SELECT * FROM users WHERE email LIKE '%'; DROP TABLE users; -- %';

I have tried to execute the SQL attack by sending a POST request to the server:

http://localhost:8080/get-users
POST: key/value: "email" : "'; DROP TABLE users; --"

I have enabled Hibernate's sql logging and this is what the above request produced:

[http-nio-8080-exec-8] DEBUG org.hibernate.SQL - SELECT * FROM users WHERE email LIKE ?
Hibernate: SELECT * FROM users WHERE email LIKE ?

[http-nio-8080-exec-8] DEBUG org.hibernate.loader.Loader - bindNamedParameters() %'; DROP TABLE users; -- % -> emailAddress [1]
[http-nio-8080-exec-8] TRACE o.h.type.descriptor.sql.BasicBinder - binding parameter [1] as [VARCHAR] - [%'; DROP TABLE users; -- %]

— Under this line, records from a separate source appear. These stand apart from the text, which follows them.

Lemma ladder_core_spec work x1 m m1 P Q :
  rep 255 work x1 -> rep_point m P -> rep_point m1 Q ->
  rep_point (fst (ladder_core work m m1)) (fst (xz_step x1 P Q)) /\
  rep_point (snd (ladder_core work m m1)) (snd (xz_step x1 P Q)).
Proof.
  intros Hw [_ Hx Hz] [_ Hx1 Hz1]. destruct P as [x2 z2], Q as [x3 z3]. cbn [fst snd] in *.
  pose proof (rep_add _ _ _ _ _ _ Hx Hz ltac:(lia)) as A0. pose proof (rep_sub _ _ _ _ _ Hx Hz ltac:(lia)) as A0'.
  pose proof (rep_add _ _ _ _ _ _ Hx1 Hz1 ltac:(lia)) as A1. pose proof (rep_sub _ _ _ _ _ Hx1 Hz1 ltac:(lia)) as A1'.
  pose proof (rep_square _ _ _ A0 ltac:(lia)) as B0. pose proof (rep_square _ _ _ A0' ltac:(lia)) as B0'.
  pose proof (rep_mult _ _ _ _ _ _ A1 A0' ltac:(lia) ltac:(lia)) as B1.
  pose proof (rep_mult _ _ _ _ _ _ A1' A0 ltac:(lia) ltac:(lia)) as B1'.
  pose proof (rep_add _ _ _ _ _ _ B1 B1' ltac:(lia)) as C1. pose proof (rep_sub _ _ _ _ _ B1 B1' ltac:(lia)) as C1'.
  pose proof (rep_square _ _ _ C1' ltac:(lia)) as R. pose proof (rep_sub _ _ _ _ _ B0 B0' ltac:(lia)) as S.
  pose proof (rep_121665 _ _ _ S ltac:(lia)) as T. pose proof (rep_add _ _ _ _ _ _ T B0 ltac:(lia)) as U.
  unfold xz_step, ladder_core. cbn [fst snd]. split; apply rep_point_app; cbn [fst snd].
  - apply (rep_mult _ _ _ _ _ _ B0 B0'); lia.
  - rewrite (fadd_comm (fmul (fadd x2 z2) _)). apply (rep_mult _ _ _ _ _ _ S U); lia.
  - rewrite (fadd_comm (fmul (fsub x3 z3) _)). apply (rep_square _ _ _ C1); lia.
  - rewrite (fmul_comm x1), (fsub_square (fmul (fsub x3 z3) _)). apply (rep_mult _ _ _ _ _ _ R Hw); lia.
Qed.
Definition set_sg (x : list sec_group) (c : S2) : S2 :=
  mkS2 x (csa_support c) (kex_set_byte2 c) (scheme_support c) (curve_support c) (key_granted
    c) (key_exchange c) (key_requested c) (kex_report_keys c) (loaded_keys c) (my_home_id c)
    (peer c) (inclusion_peer c) (buf c) (length_ c) (mpan c) (span_table c) (mpan_table c)
    (mos_list c) (fsm c) (retry c) (inclusion_state c) (inclusion_mode c) (kex_fail_code c)
    (workbuf c) (u c) (inclusion_buf_length c) (public_key c).
Definition set_loaded_keys (x : Z) (c : S2) : S2 :=
  mkS2 (sg c) (csa_support c) (kex_set_byte2 c) (scheme_support c) (curve_support c)
    (key_granted c) (key_exchange c) (key_requested c) (kex_report_keys c) x (my_home_id c)
    (peer c) (inclusion_peer c) (buf c) (length_ c) (mpan c) (span_table c) (mpan_table c)
    (mos_list c) (fsm c) (retry c) (inclusion_state c) (inclusion_mode c) (kex_fail_code c)
    (workbuf c) (u c) (inclusion_buf_length c) (public_key c).
Definition set_peer (x : s2_connection_t) (c : S2) : S2 :=
  mkS2 (sg c) (csa_support c) (kex_set_byte2 c) (scheme_support c) (curve_support c)
    (key_granted c) (key_exchange c) (key_requested c) (kex_report_keys c) (loaded_keys c)
    (my_home_id c) x (inclusion_peer c) (buf c) (length_ c) (mpan c) (span_table c) (mpan_table
    c) (mos_list c) (fsm c) (retry c) (inclusion_state c) (inclusion_mode c) (kex_fail_code c)
    (workbuf c) (u c) (inclusion_buf_length c) (public_key c).
Definition set_inclusion_peer (x : s2_connection_t) (c : S2) : S2 :=
  mkS2 (sg c) (csa_support c) (kex_set_byte2 c) (scheme_support c) (curve_support c)
    (key_granted c) (key_exchange c) (key_requested c) (kex_report_keys c) (loaded_keys c)
    (my_home_id c) (peer c) x (buf c) (length_ c) (mpan c) (span_table c) (mpan_table c)
    (mos_list c) (fsm c) (retry c) (inclusion_state c) (inclusion_mode c) (kex_fail_code c)
    (workbuf c) (u c) (inclusion_buf_length c) (public_key c).
Definition set_buf (x : buf_ptr) (c : S2) : S2 :=
  mkS2 (sg c) (csa_support c) (kex_set_byte2 c) (scheme_support c) (curve_support c)
    (key_granted c) (key_exchange c) (key_requested c) (kex_report_keys c) (loaded_keys c)
    (my_home_id c) (peer c) (inclusion_peer c) x (length_ c) (mpan c) (span_table c) (mpan_table
    c) (mos_list c) (fsm c) (retry c) (inclusion_state c) (inclusion_mode c) (kex_fail_code c)
    (workbuf c) (u c) (inclusion_buf_length c) (public_key c).
Definition set_length (x : Z) (c : S2) : S2 :=
  mkS2 (sg c) (csa_support c) (kex_set_byte2 c) (scheme_support c) (curve_support c)
    (key_granted c) (key_exchange c) (key_requested c) (kex_report_keys c) (loaded_keys c)
    (my_home_id c) (peer c) (inclusion_peer c) (buf c) x (mpan c) (span_table c) (mpan_table c)
    (mos_list c) (fsm c) (retry c) (inclusion_state c) (inclusion_mode c) (kex_fail_code c)
    (workbuf c) (u c) (inclusion_buf_length c) (public_key c).
Definition set_mpan (x : option nat) (c : S2) : S2 :=
  mkS2 (sg c) (csa_support c) (kex_set_byte2 c) (scheme_support c) (curve_support c)
    (key_granted c) (key_exchange c) (key_requested c) (kex_report_keys c) (loaded_keys c)
    (my_home_id c) (peer c) (inclusion_peer c) (buf c) (length_ c) x (span_table c) (mpan_table
    c) (mos_list c) (fsm c) (retry c) (inclusion_state c) (inclusion_mode c) (kex_fail_code c)
    (workbuf c) (u c) (inclusion_buf_length c) (public_key c).
Definition set_span_table (x : list SPAN) (c : S2) : S2 :=
  mkS2 (sg c) (csa_support c) (kex_set_byte2 c) (scheme_support c) (curve_support c)
    (key_granted c) (key_exchange c) (key_requested c) (kex_report_keys c) (loaded_keys c)
    (my_home_id c) (peer c) (inclusion_peer c) (buf c) (length_ c) (mpan c) x (mpan_table c)
    (mos_list c) (fsm c) (retry c) (inclusion_state c) (inclusion_mode c) (kex_fail_code c)
    (workbuf c) (u c) (inclusion_buf_length c) (public_key c).
Definition set_mpan_table (x : list MPAN) (c : S2) : S2 :=
  mkS2 (sg c) (csa_support c) (kex_set_byte2 c) (scheme_support c) (curve_support c)
    (key_granted c) (key_exchange c) (key_requested c) (kex_report_keys c) (loaded_keys c)
    (my_home_id c) (peer c) (inclusion_peer c) (buf c) (length_ c) (mpan c) (span_table c) x
    (mos_list c) (fsm c) (retry c) (inclusion_state c) (inclusion_mode c) (kex_fail_code c)
    (workbuf c) (u c) (inclusion_buf_length c) (public_key c).
Definition set_mos_list (x : list MOS_LIST) (c : S2) : S2 :=
  mkS2 (sg c) (csa_support c) (kex_set_byte2 c) (scheme_support c) (curve_support c)
    (key_granted c) (key_exchange c) (key_requested c) (kex_report_keys c) (loaded_keys c)
    (my_home_id c) (peer c) (inclusion_peer c) (buf c) (length_ c) (mpan c) (span_table c)
    (mpan_table c) x (fsm c) (retry c) (inclusion_state c) (inclusion_mode c) (kex_fail_code c)
    (workbuf c) (u c) (inclusion_buf_length c) (public_key c).
Definition set_fsm (x : states_t) (c : S2) : S2 :=
  mkS2 (sg c) (csa_support c) (kex_set_byte2 c) (scheme_support c) (curve_support c)
    (key_granted c) (key_exchange c) (key_requested c) (kex_report_keys c) (loaded_keys c)
    (my_home_id c) (peer c) (inclusion_peer c) (buf c) (length_ c) (mpan c) (span_table c)
    (mpan_table c) (mos_list c) x (retry c) (inclusion_state c) (inclusion_mode c)
    (kex_fail_code c) (workbuf c) (u c) (inclusion_buf_length c) (public_key c).
Definition set_retry (x : Z) (c : S2) : S2 :=
  mkS2 (sg c) (csa_support c) (kex_set_byte2 c) (scheme_support c) (curve_support c)
    (key_granted c) (key_exchange c) (key_requested c) (kex_report_keys c) (loaded_keys c)
    (my_home_id c) (peer c) (inclusion_peer c) (buf c) (length_ c) (mpan c) (span_table c)
    (mpan_table c) (mos_list c) (fsm c) x (inclusion_state c) (inclusion_mode c) (kex_fail_code
    c) (workbuf c) (u c) (inclusion_buf_length c) (public_key c).
Definition set_inclusion_state (x : s2_inclusion_state_t) (c : S2) : S2 :=
  mkS2 (sg c) (csa_support c) (kex_set_byte2 c) (scheme_support c) (curve_support c)
    (key_granted c) (key_exchange c) (key_requested c) (kex_report_keys c) (loaded_keys c)
    (my_home_id c) (peer c) (inclusion_peer c) (buf c) (length_ c) (mpan c) (span_table c)
    (mpan_table c) (mos_list c) (fsm c) (retry c) x (inclusion_mode c) (kex_fail_code c)
    (workbuf c) (u c) (inclusion_buf_length c) (public_key c).
Definition set_workbuf (x : list Z) (c : S2) : S2 :=
  mkS2 (sg c) (csa_support c) (kex_set_byte2 c) (scheme_support c) (curve_support c)
    (key_granted c) (key_exchange c) (key_requested c) (kex_report_keys c) (loaded_keys c)
    (my_home_id c) (peer c) (inclusion_peer c) (buf c) (length_ c) (mpan c) (span_table c)
    (mpan_table c) (mos_list c) (fsm c) (retry c) (inclusion_state c) (inclusion_mode c)
    (kex_fail_code c) x (u c) (inclusion_buf_length c) (public_key c).
Definition set_u (x : list Z) (c : S2) : S2 :=
  mkS2 (sg c) (csa_support c) (kex_set_byte2 c) (scheme_support c) (curve_support c)
    (key_granted c) (key_exchange c) (key_requested c) (kex_report_keys c) (loaded_keys c)
    (my_home_id c) (peer c) (inclusion_peer c) (buf c) (length_ c) (mpan c) (span_table c)
    (mpan_table c) (mos_list c) (fsm c) (retry c) (inclusion_state c) (inclusion_mode c)
    (kex_fail_code c) (workbuf c) x (inclusion_buf_length c) (public_key c).
Definition set_csa_support (x : Z) (c : S2) : S2 :=
  mkS2 (sg c) x (kex_set_byte2 c) (scheme_support c) (curve_support c) (key_granted c)
    (key_exchange c) (key_requested c) (kex_report_keys c) (loaded_keys c) (my_home_id c) (peer
    c) (inclusion_peer c) (buf c) (length_ c) (mpan c) (span_table c) (mpan_table c) (mos_list
    c) (fsm c) (retry c) (inclusion_state c) (inclusion_mode c) (kex_fail_code c) (workbuf c) (u
    c) (inclusion_buf_length c) (public_key c).
Definition set_kex_set_byte2 (x : Z) (c : S2) : S2 :=
  mkS2 (sg c) (csa_support c) x (scheme_support c) (curve_support c) (key_granted c)
    (key_exchange c) (key_requested c) (kex_report_keys c) (loaded_keys c) (my_home_id c) (peer
    c) (inclusion_peer c) (buf c) (length_ c) (mpan c) (span_table c) (mpan_table c) (mos_list
    c) (fsm c) (retry c) (inclusion_state c) (inclusion_mode c) (kex_fail_code c) (workbuf c) (u
    c) (inclusion_buf_length c) (public_key c).
Definition set_scheme_support (x : Z) (c : S2) : S2 :=
  mkS2 (sg c) (csa_support c) (kex_set_byte2 c) x (curve_support c) (key_granted c)
    (key_exchange c) (key_requested c) (kex_report_keys c) (loaded_keys c) (my_home_id c) (peer
    c) (inclusion_peer c) (buf c) (length_ c) (mpan c) (span_table c) (mpan_table c) (mos_list
    c) (fsm c) (retry c) (inclusion_state c) (inclusion_mode c) (kex_fail_code c) (workbuf c) (u
    c) (inclusion_buf_length c) (public_key c).
Definition set_curve_support (x : Z) (c : S2) : S2 :=
  mkS2 (sg c) (csa_support c) (kex_set_byte2 c) (scheme_support c) x (key_granted c)
    (key_exchange c) (key_requested c) (kex_report_keys c) (loaded_keys c) (my_home_id c) (peer
    c) (inclusion_peer c) (buf c) (length_ c) (mpan c) (span_table c) (mpan_table c) (mos_list
    c) (fsm c) (retry c) (inclusion_state c) (inclusion_mode c) (kex_fail_code c) (workbuf c) (u
    c) (inclusion_buf_length c) (public_key c).
Definition set_key_granted (x : Z) (c : S2) : S2 :=
  mkS2 (sg c) (csa_support c) (kex_set_byte2 c) (scheme_support c) (curve_support c) x
    (key_exchange c) (key_requested c) (kex_report_keys c) (loaded_keys c) (my_home_id c) (peer
    c) (inclusion_peer c) (buf c) (length_ c) (mpan c) (span_table c) (mpan_table c) (mos_list
    c) (fsm c) (retry c) (inclusion_state c) (inclusion_mode c) (kex_fail_code c) (workbuf c) (u
    c) (inclusion_buf_length c) (public_key c).
Definition set_key_exchange (x : Z) (c : S2) : S2 :=
  mkS2 (sg c) (csa_support c) (kex_set_byte2 c) (scheme_support c) (curve_support c)
    (key_granted c) x (key_requested c) (kex_report_keys c) (loaded_keys c) (my_home_id c) (peer
    c) (inclusion_peer c) (buf c) (length_ c) (mpan c) (span_table c) (mpan_table c) (mos_list
    c) (fsm c) (retry c) (inclusion_state c) (inclusion_mode c) (kex_fail_code c) (workbuf c) (u
    c) (inclusion_buf_length c) (public_key c).
Definition set_key_requested (x : Z) (c : S2) : S2 :=
  mkS2 (sg c) (csa_support c) (kex_set_byte2 c) (scheme_support c) (curve_support c)
    (key_granted c) (key_exchange c) x (kex_report_keys c) (loaded_keys c) (my_home_id c) (peer
    c) (inclusion_peer c) (buf c) (length_ c) (mpan c) (span_table c) (mpan_table c) (mos_list
    c) (fsm c) (retry c) (inclusion_state c) (inclusion_mode c) (kex_fail_code c) (workbuf c) (u
    c) (inclusion_buf_length c) (public_key c).
Definition set_kex_report_keys (x : Z) (c : S2) : S2 :=
  mkS2 (sg c) (csa_support c) (kex_set_byte2 c) (scheme_support c) (curve_support c)
    (key_granted c) (key_exchange c) (key_requested c) x (loaded_keys c) (my_home_id c) (peer c)
    (inclusion_peer c) (buf c) (length_ c) (mpan c) (span_table c) (mpan_table c) (mos_list c)
    (fsm c) (retry c) (inclusion_state c) (inclusion_mode c) (kex_fail_code c) (workbuf c) (u c)
    (inclusion_buf_length c) (public_key c).
Definition set_inclusion_mode (x : inclusion_mode_t) (c : S2) : S2 :=
  mkS2 (sg c) (csa_support c) (kex_set_byte2 c) (scheme_support c) (curve_support c)
    (key_granted c) (key_exchange c) (key_requested c) (kex_report_keys c) (loaded_keys c)
    (my_home_id c) (peer c) (inclusion_peer c) (buf c) (length_ c) (mpan c) (span_table c)
    (mpan_table c) (mos_list c) (fsm c) (retry c) (inclusion_state c) x (kex_fail_code c)
    (workbuf c) (u c) (inclusion_buf_length c) (public_key c).
Definition set_kex_fail_code (x : Z) (c : S2) : S2 :=
  mkS2 (sg c) (csa_support c) (kex_set_byte2 c) (scheme_support c) (curve_support c)
    (key_granted c) (key_exchange c) (key_requested c) (kex_report_keys c) (loaded_keys c)
    (my_home_id c) (peer c) (inclusion_peer c) (buf c) (length_ c) (mpan c) (span_table c)
    (mpan_table c) (mos_list c) (fsm c) (retry c) (inclusion_state c) (inclusion_mode c) x
    (workbuf c) (u c) (inclusion_buf_length c) (public_key c).
Definition set_inclusion_buf_length (x : Z) (c : S2) : S2 :=
  mkS2 (sg c) (csa_support c) (kex_set_byte2 c) (scheme_support c) (curve_support c)
    (key_granted c) (key_exchange c) (key_requested c) (kex_report_keys c) (loaded_keys c)
    (my_home_id c) (peer c) (inclusion_peer c) (buf c) (length_ c) (mpan c) (span_table c)
    (mpan_table c) (mos_list c) (fsm c) (retry c) (inclusion_state c) (inclusion_mode c)
    (kex_fail_code c) (workbuf c) (u c) x (public_key c).
Definition set_public_key (x : list Z) (c : S2) : S2 :=
  mkS2 (sg c) (csa_support c) (kex_set_byte2 c) (scheme_support c) (curve_support c)
    (key_granted c) (key_exchange c) (key_requested c) (kex_report_keys c) (loaded_keys c)
    (my_home_id c) (peer c) (inclusion_peer c) (buf c) (length_ c) (mpan c) (span_table c)
    (mpan_table c) (mos_list c) (fsm c) (retry c) (inclusion_state c) (inclusion_mode c)
    (kex_fail_code c) (workbuf c) (u c) (inclusion_buf_length c) x.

The table wasn't dropped (which is good) but why the parameter isn't escaped?

What if I don't annotate the @Param("emailAddress") and I use indexed parameters?:

@Query(nativeQuery = true, value = "SELECT * FROM users WHERE email LIKE ?1")
public ResponseList<User> getUsers(String email);

Answer 1

Spring Data JPA uses bind parameters for all its features. There is very little String concatenation going on and that only with stuff that doesn't come from end users.

Therefore Spring Data JPA is secure against SQL injection.

What if I don't annotate the @Param("emailAddress") and I use indexed parameters?

This is independent of you using indexed or named parameters.

why the parameter isn't escaped?

Since the bind parameter values are not part of the SQL statement that gets parsed and converted into an execution plan in the database there is no need to escape the parameters. Indeed it would be a mistake to do so.